What needs to be done:
Below are the entries; give again exactly the lines from the one mentioning "utf8_decode : string -> option ustring;" through the one mentioning "Definition is_none (v", inclusive.

Given records:
• • • • •
(** * The App Engine datastore backend of djangae: value codec, entity mapper,
      unique-constraint cache and cursor shim

    A shallow embedding of [djangae/db/backends/appengine/base.py] and the
    properties its specification states about it.  The embedding follows the
    Python source function by function; Python objects are an inductive type
    of values, exceptions are an explicit error result, warnings are a log,
    dictionaries ([datastore.Entity], the side cache) are finite maps. *)

From Stdlib Require Import ZArith Ascii List Sorted Permutation Lia.
From stdpp Require Import gmap strings list fin_maps.

#[local] Set Warnings "-register-all".
#[local] Open Scope Z_scope.

(** ** Python objects *)

(** A [unicode] object is its list of code points; a [str] object is a
    Rocq [string], whose characters are the 8-bit bytes. *)
Definition ustring := list N.

(** [datetime.date]: the proleptic Gregorian ordinal of the day, as
    [date.toordinal()] numbers it. *)
Record date := Date { toordinal : Z }.

(** [datetime.time] without tzinfo (the only times Django saves): the
    microsecond of the day, [0 <= t_micro < 86400 * 10^6]. *)
Record time := Time { t_micro : Z }.

(** [datetime.datetime]: day ordinal and microsecond of the day of the wall
    clock, and, for an aware value, the UTC offset in microseconds. *)
Record datetime := Datetime { dt_day : Z; dt_micro : Z; dt_tzinfo : option Z }.

(** [decimal.Decimal] (finite values): sign, coefficient and exponent. *)
Record decimal := Dec { d_sign : bool; d_coeff : Z; d_exp : Z }.

(** A [basestring] as it is used for datastore names. *)
Inductive pystr :=
| PStr (s : string)
| PUni (u : ustring).

Inductive id_or_name :=
| Id (n : Z)
| Name (s : pystr).

(** [datastore_types.Key]: a kind and an integer id or a string name; the
    key of an entity that was never put has neither. *)
Record key := Key { key_kind : string; key_ident : option id_or_name }.

Inductive value :=
| VNone
| VBool (b : bool)
| VInt (n : Z)                  (* int *)
| VLong (n : Z)                 (* long *)
| VFloat (m e : Z)              (* float, the dyadic m * 2^e *)
| VStr (s : string)             (* str *)
| VUnicode (u : ustring)        (* unicode *)
| VText (u : ustring)           (* datastore_types.Text, a unicode subclass *)
| VBlob (s : string)            (* datastore_types.Blob, a str subclass *)
| VDate (d : date)
| VDatetime (dt : datetime)
| VTime (t : time)
| VDecimal (d : decimal)
| VList (l : list value)
| VKey (k : key).

(** Exceptions the modelled code raises. *)
Inductive exn :=
| IntegrityError (field_name : string)
| ValueError
| TypeError
| KeyError (k : string)
| AttributeError
| UnicodeDecodeError
| InvalidOperation
| FieldDoesNotExist
| BadArgumentError.

Inductive result (A : Type) :=
| Ok (a : A)
| Raise (e : exn).
Arguments Ok {A} a.
Arguments Raise {A} e.

#[global] Instance result_ret : MRet result := fun A a => Ok a.
#[global] Instance result_bind : MBind result := fun A B f m =>
  match m with Ok a => f a | Raise e => Raise e end.

Definition is_ok {A} (r : result A) : bool :=
  match r with Ok _ => true | Raise _ => false end.

(** The builtins the embedding leaves to the interpreter: [str.decode('utf-8')],
    [str(x)] (the ['%s'] conversion), [int(x)] and [float(x)]. *)
Class Python := {
  utf8_decode : string -> option ustring;
  py_str : value -> string;
  py_int : value -> result value;
  py_float : value -> result value
}.

(** [isinstance(v, str)], [isinstance(v, basestring)], [isinstance(v, int)],
    [isinstance(v, (int, long))]. *)
Definition as_str (v : value) : option string :=
  match v with VStr s | VBlob s => Some s | _ => None end.

Definition as_basestring (v : value) : option pystr :=
  match v with
  | VStr s | VBlob s => Some (PStr s)
  | VUnicode u | VText u => Some (PUni u)
  | _ => None
  end.

Definition bool_to_Z (b : bool) : Z := if b then 1 else 0.

Definition as_int (v : value) : option Z :=
  match v with VInt n => Some n | VBool b => Some (bool_to_Z b) | _ => None end.

Definition as_int_or_long (v : value) : option Z :=
  match v with
  | VInt n | VLong n => Some n
  | VBool b => Some (bool_to_Z b)
  | _ => None
  end.

(** [v is None]. *)
Definition is_none (v : value) : bool :=
  match v with VNone => true | _ => false end.

(** [len(s)] and the slices [s[:n]], [s[n:]]. *)
Fixpoint str_take (n : nat) (s : string) : string :=
  match n, s with
  | S n', String c s' => String c (str_take n' s')
  | _, _ => EmptyString
  end.

Fixpoint str_drop (n : nat) (s : string) : string :=
  match n, s with
  | S n', String _ s' => str_drop n' s'
  | _, _ => s
  end.

Definition pystr_len (s : pystr) : Z :=
  match s with
  | PStr s => Z.of_nat (String.length s)
  | PUni u => Z.of_nat (List.length u)
  end.

Definition pystr_take (n : nat) (s : pystr) : pystr :=
  match s with
  | PStr s => PStr (str_take n s)
  | PUni u => PUni (take n u)
  end.

Definition pystr_drop (n : nat) (s : pystr) : pystr :=
  match s with
  | PStr s => PStr (str_drop n s)
  | PUni u => PUni (drop n u)
  end.

Definition pystr_nonempty (s : pystr) : bool :=
  match s with
  | PStr EmptyString | PUni [] => false
  | _ => true
  end.

(** Slicing a [Text] or a [Blob] gives a plain [unicode] or [str]. *)
Definition pystr_value (s : pystr) : value :=
  match s with PStr s => VStr s | PUni u => VUnicode u end.

(** Truth value of an object, as [if v:] tests it (Python 2: a [time] at
    midnight is false). *)
Definition truthy (v : value) : bool :=
  match v with
  | VNone => false
  | VBool b => b
  | VInt n | VLong n => negb (n =? 0)
  | VFloat m _ => negb (m =? 0)
  | VStr s | VBlob s => pystr_nonempty (PStr s)
  | VUnicode u | VText u => pystr_nonempty (PUni u)
  | VDate _ | VDatetime _ | VKey _ => true
  | VTime t => negb (t_micro t =? 0)
  | VDecimal d => negb (d_coeff d =? 0)
  | VList l => match l with [] => false | _ => true end
  end.

(** ** [datetime] arithmetic *)

Definition day_micro : Z := 86400 * 1000000.

(** Day ordinal of 1970-01-01. *)
Definition epoch_day : Z := 719163.

(** [datetime.combine(d, t)]: the day of [d], the time of day of [t]. *)
Definition combine (day : Z) (t : time) : datetime :=
  Datetime day (t_micro t) None.

(** The instant of a wall clock reading at a UTC offset. *)
Definition utc_instant (dt : datetime) : Z :=
  dt_day dt * day_micro + dt_micro dt - default 0 (dt_tzinfo dt).

(** [dt.astimezone(utc).replace(tzinfo=None)]. *)
Definition to_naive_utc (dt : datetime) : datetime :=
  let i := utc_instant dt in
  Datetime (i / day_micro) (i mod day_micro) None.

(** [datetime.fromtimestamp(float(n) / 1000000.0)], in a process whose
    local time is UTC as on App Engine; the division is taken exactly. *)
Definition fromtimestamp_micro (n : Z) : datetime :=
  Datetime (epoch_day + n / day_micro) (n mod day_micro) None.

(** [timezone.is_naive(value)] and [timezone.is_aware(value)] read
    [value.tzinfo]. *)
Definition is_naive (v : value) : result bool :=
  match v with
  | VDatetime dt => Ok (bool_decide (dt_tzinfo dt = None))
  | VTime _ => Ok true
  | _ => Raise AttributeError
  end.

(** ** [decimal.Decimal] *)



Definition digit_char (d : Z) : N := Z.to_N (48 + d).

Definition digit_val (c : N) : option Z :=
  if ((48 <=? c) && (c <=? 57))%N then Some (Z.of_N c - 48) else None.

(** The decimal digits of [n >= 0] without leading zeros. *)
Fixpoint digits_fuel (k : nat) (n : Z) : ustring :=
  match k with
  | O => [digit_char (n mod 10)]
  | S k' =>
      if n <? 10 then [digit_char n]
      else digits_fuel k' (n / 10) ++ [digit_char (n mod 10)]
  end.

Definition int_digits (n : Z) : ustring :=
  digits_fuel (Z.to_nat (Z.log2 n)) n.

(** Exactly [w] digits of [n], most significant first. *)
Fixpoint fixed_digits (w : nat) (n : Z) : ustring :=
  match w with
  | O => []
  | S w' => fixed_digits w' (n / 10) ++ [digit_char (n mod 10)]
  end.

Definition zfill (w : nat) (l : ustring) : ustring :=
  repeat 48%N (w - List.length l) ++ l.

Fixpoint parse_digits (acc : Z) (l : ustring) : option Z :=
  match l with
  | [] => Some acc
  | c :: l' =>
      match digit_val c with
      | Some d => parse_digits (10 * acc + d) l'
      | None => None
      end
  end.

Definition point : N := 46%N.

(** Splits at the first decimal point. *)
Fixpoint split_point (l : ustring) : ustring * option ustring :=
  match l with
  | [] => ([], None)
  | c :: l' =>
      if (c =? point)%N then ([], Some l')
      else let '(a, b) := split_point l' in (c :: a, b)
  end.

(** A leading minus or plus sign. *)
Definition strip_sign (l : ustring) : bool * ustring :=
  match l with
  | c :: r =>
      if (c =? 45)%N then (true, r)
      else if (c =? 43)%N then (false, r)
      else (false, l)
  | [] => (false, l)
  end.

(** [decimal.Decimal(s)] for the fixed-point syntax
    [[+-]digits[.digits]]; exponents, [NaN] and [Infinity] are outside the
    embedding and read as malformed. *)
Definition Decimal_of_chars (l : ustring) : option decimal :=
  let '(sign, body) := strip_sign l in
  let '(ip, fp) := split_point body in
  let fp' := default [] fp in
  match ip ++ fp' with
  | [] => None
  | ds =>
      match parse_digits 0 ds with
      | Some n => Some (Dec sign n (- Z.of_nat (List.length fp')))
      | None => None
      end
  end.

Definition chars_of_str (s : string) : ustring :=
  map N_of_ascii (String.list_ascii_of_string s).

(** [decimal.Decimal(v)]. *)
Definition Decimal_new (v : value) : result decimal :=
  match v with
  | VDecimal d => Ok d
  | VInt n | VLong n => Ok (Dec (n <? 0) (Z.abs n) 0)
  | VBool b => Ok (Dec false (bool_to_Z b) 0)
  | VFloat m e =>
      if 0 <=? e then Ok (Dec (m <? 0) (Z.abs m * 2 ^ e) 0)
      else Ok (Dec (m <? 0) (Z.abs m * 5 ^ (- e)) e)
  | VStr s | VBlob s =>
      match Decimal_of_chars (chars_of_str s) with
      | Some d => Ok d
      | None => Raise InvalidOperation
      end
  | VUnicode u | VText u =>
      match Decimal_of_chars u with
      | Some d => Ok d
      | None => Raise InvalidOperation
      end
  | _ => Raise TypeError
  end.

(** Rounds [c / p] to the nearest integer, ties to even. *)
Definition div_half_even (c p : Z) : Z :=
  let q := c / p in
  let r := c mod p in
  if (p <? 2 * r) || ((2 * r =? p) && Z.odd q) then q + 1 else q.

(** The magnitude of [d] in units of [10^-dp]. *)
Definition quantize (d : decimal) (dp : Z) : Z :=
  let s := d_exp d + dp in
  if 0 <=? s then d_coeff d * 10 ^ s
  else div_half_even (d_coeff d) (10 ^ (- s)).

(** Modelled from the spec: [djangae.db.utils.decimal_to_string], which is
    not among the sources.  The spec has a decimal "serialized as a
    fixed-width, lexicographically-sortable string derived from (value,
    max_digits, decimal_places)": a minus sign for a signed value, the
    integer part padded with zeros to [max_digits - decimal_places] digits,
    and [decimal_places] digits after the point.  The spec does not say how
    a value with more decimal places is cut; it is rounded half-even here. *)
Definition decimal_to_string (d : decimal) (max_digits decimal_places : Z)
  : ustring :=
  let n := quantize d decimal_places in
  let unit := 10 ^ decimal_places in
  (if d_sign d then [45%N] else []) ++
  zfill (Z.to_nat (max_digits - decimal_places)) (int_digits (n / unit)) ++
  (if 0 <? decimal_places
   then point :: fixed_digits (Z.to_nat decimal_places) (n mod unit)
   else []).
• • • • •
Task response:
  utf8_decode : string -> option ustring;
  py_str : value -> string;
  py_int : value -> result value;
  py_float : value -> result value
}.

(** [isinstance(v, str)], [isinstance(v, basestring)], [isinstance(v, int)],
    [isinstance(v, (int, long))]. *)
Definition as_str (v : value) : option string :=
  match v with VStr s | VBlob s => Some s | _ => None end.

Definition as_basestring (v : value) : option pystr :=
  match v with
  | VStr s | VBlob s => Some (PStr s)
  | VUnicode u | VText u => Some (PUni u)
  | _ => None
  end.

Definition bool_to_Z (b : bool) : Z := if b then 1 else 0.

Definition as_int (v : value) : option Z :=
  match v with VInt n => Some n | VBool b => Some (bool_to_Z b) | _ => None end.

Definition as_int_or_long (v : value) : option Z :=
  match v with
  | VInt n | VLong n => Some n
  | VBool b => Some (bool_to_Z b)
  | _ => None
  end.

(** [v is None]. *)
Definition is_none (v : value) : bool :=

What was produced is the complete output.